### [What the exercise asks]
Every line with the string "Hdisj" should be copied from the data.

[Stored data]
------------------------------------------------------------

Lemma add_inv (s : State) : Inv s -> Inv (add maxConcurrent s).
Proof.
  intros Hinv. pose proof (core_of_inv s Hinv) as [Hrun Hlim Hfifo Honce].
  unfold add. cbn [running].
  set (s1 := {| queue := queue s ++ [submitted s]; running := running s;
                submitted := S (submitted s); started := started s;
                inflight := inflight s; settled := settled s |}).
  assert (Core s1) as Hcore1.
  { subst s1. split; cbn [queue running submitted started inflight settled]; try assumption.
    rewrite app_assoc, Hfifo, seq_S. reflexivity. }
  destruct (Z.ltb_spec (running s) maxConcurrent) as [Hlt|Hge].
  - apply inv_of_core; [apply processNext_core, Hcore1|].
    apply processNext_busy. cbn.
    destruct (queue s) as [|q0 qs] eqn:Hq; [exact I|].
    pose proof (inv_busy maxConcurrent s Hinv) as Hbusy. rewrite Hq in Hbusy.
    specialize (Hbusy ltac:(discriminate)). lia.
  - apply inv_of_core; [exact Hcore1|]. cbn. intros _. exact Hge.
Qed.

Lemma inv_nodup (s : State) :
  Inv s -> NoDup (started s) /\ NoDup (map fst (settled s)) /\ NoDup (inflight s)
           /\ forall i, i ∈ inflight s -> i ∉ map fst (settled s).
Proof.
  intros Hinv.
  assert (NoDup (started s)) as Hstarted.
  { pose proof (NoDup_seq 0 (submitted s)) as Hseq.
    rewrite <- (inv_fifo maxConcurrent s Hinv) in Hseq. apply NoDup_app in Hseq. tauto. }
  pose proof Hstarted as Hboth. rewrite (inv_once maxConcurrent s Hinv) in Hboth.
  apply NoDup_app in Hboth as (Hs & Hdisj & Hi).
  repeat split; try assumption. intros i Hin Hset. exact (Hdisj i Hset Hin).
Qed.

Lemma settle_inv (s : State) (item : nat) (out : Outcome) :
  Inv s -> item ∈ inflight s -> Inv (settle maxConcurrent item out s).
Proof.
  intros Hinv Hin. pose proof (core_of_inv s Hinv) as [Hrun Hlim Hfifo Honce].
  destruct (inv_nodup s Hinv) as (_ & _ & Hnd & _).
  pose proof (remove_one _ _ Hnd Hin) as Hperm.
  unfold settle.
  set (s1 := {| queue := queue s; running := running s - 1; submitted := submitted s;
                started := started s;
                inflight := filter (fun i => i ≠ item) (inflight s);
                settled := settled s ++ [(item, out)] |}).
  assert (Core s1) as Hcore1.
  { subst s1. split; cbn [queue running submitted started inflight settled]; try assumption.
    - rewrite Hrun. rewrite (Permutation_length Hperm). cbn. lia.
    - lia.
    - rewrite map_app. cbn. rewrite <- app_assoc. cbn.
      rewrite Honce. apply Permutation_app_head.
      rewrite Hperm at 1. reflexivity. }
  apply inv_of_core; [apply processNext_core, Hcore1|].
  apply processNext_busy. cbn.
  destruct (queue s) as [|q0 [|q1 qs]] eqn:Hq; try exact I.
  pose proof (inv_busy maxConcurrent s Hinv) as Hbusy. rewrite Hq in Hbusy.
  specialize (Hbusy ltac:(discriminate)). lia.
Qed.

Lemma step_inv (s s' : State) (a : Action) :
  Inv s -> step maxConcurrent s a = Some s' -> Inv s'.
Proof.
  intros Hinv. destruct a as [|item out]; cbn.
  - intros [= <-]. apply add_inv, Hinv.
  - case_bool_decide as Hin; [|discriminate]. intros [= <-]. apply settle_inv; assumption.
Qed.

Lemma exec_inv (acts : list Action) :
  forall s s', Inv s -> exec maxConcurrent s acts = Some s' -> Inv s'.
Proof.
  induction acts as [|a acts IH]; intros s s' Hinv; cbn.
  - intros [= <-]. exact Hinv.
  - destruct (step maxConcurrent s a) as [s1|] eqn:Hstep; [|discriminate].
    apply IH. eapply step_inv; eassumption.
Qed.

------------------------------------------------------------

### [Task solution]
  apply NoDup_app in Hboth as (Hs & Hdisj & Hi).
  repeat split; try assumption. intros i Hin Hset. exact (Hdisj i Hset Hin).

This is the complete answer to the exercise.